ADVENTURE BY THE RAILWAY TRACKS AND OTHER STORIES
Anjana Neira Dev
ADVENTURE BY THE RAILWAY TRACKS AND OTHER STORIES by By Dipavali Sen Kavya Publications, Delhi, 2024, 242 pp., INR ₹ 299.00
November 2025, volume 49, No 11

Children’s literature in India is slowly coming of age, and bookstores and literary festivals have just about begun to feature original and contextually relevant stories for young/adolescent readers who have for long read about adventures by children who seem to inhabit a reality quite distant from their own.

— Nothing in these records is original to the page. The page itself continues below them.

(** X14. The two fixed patterns of [App.svelte]: for a grid of any size,
    buffer A holds 1 in the cells whose index is a multiple of 3 and 0
    elsewhere, and buffer B holds [i % 2] in cell [i]; nothing of the
    first pattern is left in the second although both are written
    through one array. *)
Theorem initial_patterns (GRID_SIZE j : nat) :
  (j < GRID_SIZE * GRID_SIZE)%nat ->
  let st := App.initialStorage GRID_SIZE in
  length (CGoL.cellStateA st) = (GRID_SIZE * GRID_SIZE)%nat /\
  length (CGoL.cellStateB st) = (GRID_SIZE * GRID_SIZE)%nat /\
  nth j (CGoL.cellStateA st) 0%N = (if (j mod 3 =? 0)%nat then 1 else 0)%N /\
  nth j (CGoL.cellStateB st) 0%N = N.of_nat (j mod 2).
Proof.
  intros Hj. cbv zeta. unfold App.initialStorage; cbn [CGoL.cellStateA CGoL.cellStateB].
  set (n := (GRID_SIZE * GRID_SIZE)%nat) in *.
  destruct (@forLoop_spec 3 (fun _ => 1%N) ltac:(lia)
              (length (create n)) 0%nat (create n) ltac:(lia))
    as [HlenA HnthA].
  cbv zeta in HlenA, HnthA. fold (App.everyThird (create n)) in HlenA, HnthA.
  rewrite length_create in HlenA, HnthA.
  set (a := App.everyThird (create n)) in *.
  destruct (@forLoop_spec 1 (fun i => N.of_nat (i mod 2)) ltac:(lia)
              (length a) 0%nat a ltac:(lia))
    as [HlenB HnthB].
  cbv zeta in HlenB, HnthB. fold (App.alternating a) in HlenB, HnthB.
  rewrite HlenA in HlenB, HnthB.
  split; [ exact HlenA | ]. split; [ exact HlenB | ]. split.
  - destruct (HnthA j) as [Hin Hout].
    destruct (Nat.eqb_spec (j mod 3) 0) as [E | E].
    + rewrite Hin; [ reflexivity | ]. apply visited_every_third. auto.
    + rewrite Hout; [ apply nth_create | ].
      intros Hv. apply visited_every_third in Hv. tauto.
  - destruct (HnthB j) as [Hin _]. rewrite Hin.
    + apply small_mod.
      assert (j mod 2 < 2)%nat by (apply Nat.mod_upper_bound; lia). lia.
    + apply visited_every. exact Hj.
Qed.

(** X15. The initial cells of [runGameOfLife]: cell [j] is 1 exactly
    when the [j]-th draw of [Math.random()] exceeded 0.6, and 0
    otherwise; one draw per cell, in index order. *)
Theorem random_cells_threshold (random : nat -> Q) (n j : nat) :
  (j < n)%nat ->
  length (CGoL.randomCells random n) = n /\
  nth j (CGoL.randomCells random n) 0%N =
    (if Qle_bool (random j) (6 # 10) then 0 else 1)%N.
Proof.
  intros Hj. unfold CGoL.randomCells.
  destruct (@forLoop_spec 1
              (fun i => if JS.gt (Fin (random i)) (Fin (6 # 10))
                        then 1%N else 0%N)
              ltac:(lia) n 0%nat (create n))
    as [Hlen Hnth].
  { rewrite length_create. lia. }
  cbv zeta in Hlen, Hnth. rewrite length_create in Hlen, Hnth.
  split; [ exact Hlen | ].
  destruct (Hnth j) as [Hin _]. rewrite Hin by (apply visited_every; exact Hj).
  cbn [JS.gt]. destruct (Qle_bool (random j) (6 # 10)); reflexivity.
Qed.

Lemma App_updateGrid_eq (d : CGoL.Gpu) :
  App.updateGrid d =
    (Normal tt,
     CGoL.mkGpu (S (CGoL.step d)) (CGoL.storage d)
                (Some (CGoL.read (CGoL.current (S (CGoL.step d)))
                                 (CGoL.storage d)))
                (S (CGoL.submitted d))).
Proof.
  destruct d as [n st c k].
  unfold App.updateGrid, bind, get, modify, App.bindGroupAt, CGoL.current.
  unfold CGoL.incrStep; cbn [CGoL.step CGoL.storage CGoL.onCanvas CGoL.submitted].
  rewrite (mod2_odd (S n)), Nat.odd_succ, Nat.even_succ, <- Nat.negb_even.
  destruct (Nat.even n); reflexivity.
Qed.

(** X16. The display of [App.svelte] alternates: its [updateGrid] never
    throws and never changes a buffer; after [n] calls, [n] at least 1,
    the canvas shows buffer B when [n] is odd and buffer A when [n] is
    even, so the first draw shows buffer B. *)
Theorem display_alternates (n : nat) (st : CGoL.Storage)
        (c : option CGoL.Buffer) (k : nat) :
  let d := calls App.updateGrid (S n) (CGoL.mkGpu 0 st c k) in
  (forall d0, fst (App.updateGrid d0) = Normal tt) /\
  CGoL.step d = S n /\
  CGoL.storage d = st /\
  CGoL.onCanvas d =
    Some (if Nat.even (S n) then CGoL.cellStateA st else CGoL.cellStateB st).
Proof.
  cbv zeta. split; [ intros d0; rewrite App_updateGrid_eq; reflexivity | ].
  induction n as [ | n (Hs & Hst & _)].
  - unfold calls, Nat.iter, nat_rect. rewrite App_updateGrid_eq. cbn.
    repeat split.
  - unfold calls in *.
    change (Nat.iter (S (S n)) (fun w' => snd (App.updateGrid w'))
                     (CGoL.mkGpu 0 st c k))
      with (snd (App.updateGrid
                   (Nat.iter (S n) (fun w' => snd (App.updateGrid w'))
                             (CGoL.mkGpu 0 st c k)))).
    rewrite App_updateGrid_eq. cbn [snd CGoL.step CGoL.storage CGoL.onCanvas].
    rewrite Hs, Hst. split; [ reflexivity | ]. split; [ reflexivity | ].
    unfold CGoL.current, CGoL.read. destruct (Nat.even (S (S n))); reflexivity.
Qed.

End Arrays.

(** * Getting the device *)

Section SetupProperties.

Import Setup String.

Variables GPUDevice GPUCanvasContext HTMLCanvasElement Format ApiError : Type.

Implicit Types
  page : Page GPUDevice GPUCanvasContext HTMLCanvasElement Format ApiError.

Ltac setup_cases page :=
  destruct page as [[[el [ctx | ]] | ] [[[[[[dev | e] ] | ] | e'] fmt] | ]];
  cbn.

(** X17. [initWebGPU] fulfils exactly when the page has a canvas and
    [navigator.gpu], the adapter request gives an adapter, the device
    request gives a device and the canvas gives a context; the payload
    then holds that canvas, context and device, and the four browser
    calls were made once each, in this order. *)
Theorem initWebGPU_fulfils_iff page p l :
  initWebGPU page [] = (Normal p, l) <->
  exists gpu adapter,
    querySelector page = Some (canvas p) /\
    navigator_gpu page = Some gpu /\
    requestAdapter gpu = Normal (Some adapter) /\
    requestDevice adapter = Normal (device p) /\
    getContext (canvas p) = Some (context p) /\
    l = [QuerySelector; RequestAdapter; RequestDevice; GetContext].
Proof.
  split.
  - setup_cases page; intros H; try discriminate H.
    injection H as <- <-. cbn.
    eexists; eexists. repeat split; reflexivity.
  - intros (gpu & adapter & Hq & Hg & Ha & Hd & Hc & ->).
    destruct p as [cv cx dv]; cbn in *.
    destruct page as [q g]; cbn in *. subst q g.
    destruct gpu as [ra fmt]; cbn in *. subst ra.
    destruct adapter as [rd]; cbn in *. subst rd.
    destruct cv as [el gc]; cbn in *. subst gc.
    reflexivity.
Qed.

(** X18. The context is tested last: when [initWebGPU] rejects with
    "Context failed to be initialized", the canvas and [navigator.gpu]
    were there, the adapter was found and the device had already been
    requested and obtained from it. *)
Theorem context_is_tested_after_the_device_is_taken page l :
  initWebGPU page [] =
    (Throw (Str "Context failed to be initialized"%string), l) ->
  exists cv gpu adapter dev,
    querySelector page = Some cv /\
    navigator_gpu page = Some gpu /\
    requestAdapter gpu = Normal (Some adapter) /\
    requestDevice adapter = Normal dev /\
    getContext cv = None /\
    l = [QuerySelector; RequestAdapter; RequestDevice; GetContext].
Proof.
  setup_cases page; intros H; try discriminate H.
  injection H as <-.
  eexists; eexists; eexists; eexists. repeat split; reflexivity.
Qed.

(** X19. Nothing is asked of the GPU without a canvas: when the page has
    no canvas or no [navigator.gpu], [initWebGPU] rejects with a bare
    string after the one call of [querySelector]; no adapter is
    requested, whatever the rest of the page is. *)
Theorem no_gpu_request_without_canvas page :
  querySelector page = None \/ navigator_gpu page = None ->
  exists m,
    initWebGPU page [] = (Throw (Str m), [QuerySelector]) /\
    (querySelector page = None -> m = "Canvas not present."%string).
Proof.
  intros [H | H]; destruct page as [[cv | ] [gpu | ]]; cbn in H;
    try discriminate H; cbn; eexists; (split; [ reflexivity | ]);
    intros E; try discriminate E; reflexivity.
Qed.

So, when I picked up Dipavali Sen’s evocatively titled book of six stories interlinked by the cast of central protagonists, I was looking forward to reading about the adventures of children whom I have played with or seen playing in my neighborhood; and that too by the ‘railway tracks’, the parallel tracks of which coming from elsewhere and going elsewhere symbolize distant horizons and possibilities— where the past and future are equally shrouded in mystery.

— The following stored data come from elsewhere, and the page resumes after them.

(** * practica.py: an ETL flow (OpenWeather -> JSON checkpoint -> MongoDB)

    A shallow embedding of [practica.py] and the properties of its
    configuration loading, its retry policy, its transformation stage, the
    JSON checkpoint and the MongoDB load.

    Conventions.
    - A Python [str] is a Rocq [string] holding the UTF-8 encoding of the text.
    - [os.environ] and the file system are finite maps ([gmap]).
    - A function that may raise returns [result A = exn + A]; a function that
      also touches the outside world threads a [world] explicitly.
    - What the program obtains from outside the repository (the local time
      zone, binary floating point, the HTTP provider, the document store) is
      a [Variable] of a section or an oracle stored in the [world]. *)

From Stdlib Require Import ZArith Ascii String List Lia Bool.
From Stdlib Require Import Decimal DecimalString DecimalZ DecimalFacts.
From stdpp Require Import base gmap strings list.

Local Open Scope Z_scope.
Local Open Scope stdpp_scope.

(** ** Exceptions and results *)

(** The key of a failed subscript: [d["k"]] or [d[0]]. *)
Inductive pykey :=
| KStr (s : string)
| KInt (z : Z).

The longest of the stories in this collection, the eponymous ‘Adventure by the Railway Tracks’, attempts a lot of things at the same time. First, we have two intrepid young sleuths, Kushmi and Gaurav, both of whom are spending some time in Sonarhat, away from their homes in Kolkata and Delhi, finding, losing and then recovering buried/drowned treasure. Then we have the regional history of thugee and zamindari, not to mention terracotta temples; inscrutable (but stereotypically servile) tribals; a minor kidnapping and an interesting description of the local flora and food. The story involves the attempted theft of ‘priceless’ terracotta tiles for a city builder and the mantras of education and employment as panacea for all social ills.

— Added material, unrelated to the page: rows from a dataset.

(** * The Dify client SDK: request dispatch and the client hierarchy

    A shallow embedding of the JavaScript client ([routes], [DifyClient],
    [CompletionClient], [ChatClient]) and the properties of its request
    dispatcher.

    JavaScript values are a small inductive type; object literals, the
    query object and the header object are finite maps from property names
    to values. A method call runs in a state monad over the client instance
    ([this]) and the list of requests handed to the HTTP transport. *)

From Stdlib Require Import ZArith List.
From stdpp Require Import gmap strings list fin_maps pretty.
Import ListNotations.

Set Warnings "-register-all".

(** ** JavaScript values *)

(** Numbers are the integers ([VNum]) and [NaN]; strings are sequences of
    code units; [VFormData] is the host object a file upload carries. *)
Inductive value : Type :=
| VUndefined
| VNull
| VBool (b : bool)
| VNum (n : Z)
| VNaN
| VStr (s : string)
| VArr (elems : list value)
| VObj (props : gmap string value)
| VFormData (entries : list (string * string)).

(** [ToBoolean]: what [if (v)] and [v ? a : b] test. *)
Definition truthy (v : value) : bool :=
  match v with
  | VUndefined | VNull | VNaN => false
  | VBool b => b
  | VNum n => negb (n =? 0)%Z
  | VStr s => negb (String.eqb s "")
  | VArr _ | VObj _ | VFormData _ => true
  end.

(** A default parameter [x = d] takes the default exactly when the argument
    is omitted or [undefined]. *)
Definition default_arg (d v : value) : value :=
  match v with
  | VUndefined => d
  | _ => v
  end.

(** The [i]-th actual argument of a call; a missing one reads [undefined]. *)
Definition arg (i : nat) (args : list value) : value := nth i args VUndefined.

Definition join (sep : string) (parts : list string) : string :=
  match parts with
  | [] => ""
  | p :: ps => fold_left (fun acc q => acc +:+ sep +:+ q) ps p
  end.

(** [ToString], as a template literal applies it to each substitution. *)
Fixpoint ToString (v : value) : string :=
  match v with
  | VUndefined => "undefined"
  | VNull => "null"
  | VBool true => "true"
  | VBool false => "false"
  | VNum n => pretty n
  | VNaN => "NaN"
  | VStr s => s
  | VArr elems =>
      join "," (map (fun e => match e with
                              | VUndefined | VNull => ""
                              | _ => ToString e
                              end) elems)
  | VObj _ => "[object Object]"
  | VFormData _ => "[object FormData]"
  end.

(** An object literal [{ k1: v1, ..., kn: vn }]: properties are defined in
    source order, a repeated key keeping the last value. *)
Definition object_literal (fields : list (string * value)) : gmap string value :=
  fold_left (fun o kv => <[kv.1 := kv.2]> o) fields ∅.

(** The characters of a string, one single-character string each. *)
Fixpoint chars (s : string) : list value :=
  match s with
  | EmptyString => []
  | String c rest => VStr (String c EmptyString) :: chars rest
  end.

Definition indexed (l : list value) : gmap string value :=
  list_to_map (imap (fun i x => (pretty i, x)) l).

(** The own enumerable properties that an object spread [{...v}] copies. *)
Definition own_properties (v : value) : gmap string value :=
  match v with
  | VObj props => props
  | VArr elems => indexed elems
  | VStr s => indexed (chars s)
  | _ => ∅
  end.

Despite the potentially exciting ingredients that could have made this an interesting story, the pace is frantic but rarely exciting, and the action is largely confined to climbing up and down the embankments on either side of the titular railway tracks, which does not contribute significantly to the plot in any way. While the local colour and history do give the story a strong cultural rootedness, the sententious tone of the narrator dilutes the sense of adventure, as does the slightly contrived dénouement.

Each of the stories that follow has at its heart a strong lesson, harking back to the original impulse of children’s literature that was conceived in the first instance as a way of instructing young readers to grow up into good and socially useful human beings, and being ‘taught’ lessons through a simple binary of reward and punishment, triumph and tragedy. So whether it is Kushmi’s encounter with vitiligo in ‘Pachyderm’, or Gaurav falling into a disused baoli in ‘Lost in the Past’; making a burglar alarm for his grandmother in ‘Quite Alarming’ or hearing a listicle of maxims that he is advised to follow in ‘Getting Help from Chanakya’, or even the final story which brings our two young sleuths together again, this time bent upon ‘Knowing the Rakshasas’—each story trundles to a halt with its moral and pedagogical imperative, and in the process becomes rather far removed from what would motivate often reluctant readers to turn the page. The author has valiantly attempted to give the young readers, for whom I imagine the book has been intended, lessons in Indian history and mythology, but the careless editing and proof reading as well as the inadequate triangulation of plot, character and action, make these stories satisfactory at best to find a place in a school text book, as they do offer many teaching moments and opportunities for discussion. However, in the ultimate analysis, this book does not contribute in any significant way to the journey of Children’s Literature in India as I doubt if readers would be inspired to finish reading the stories with breathless excitement, which is after all what adventure stories, at their best, should achieve.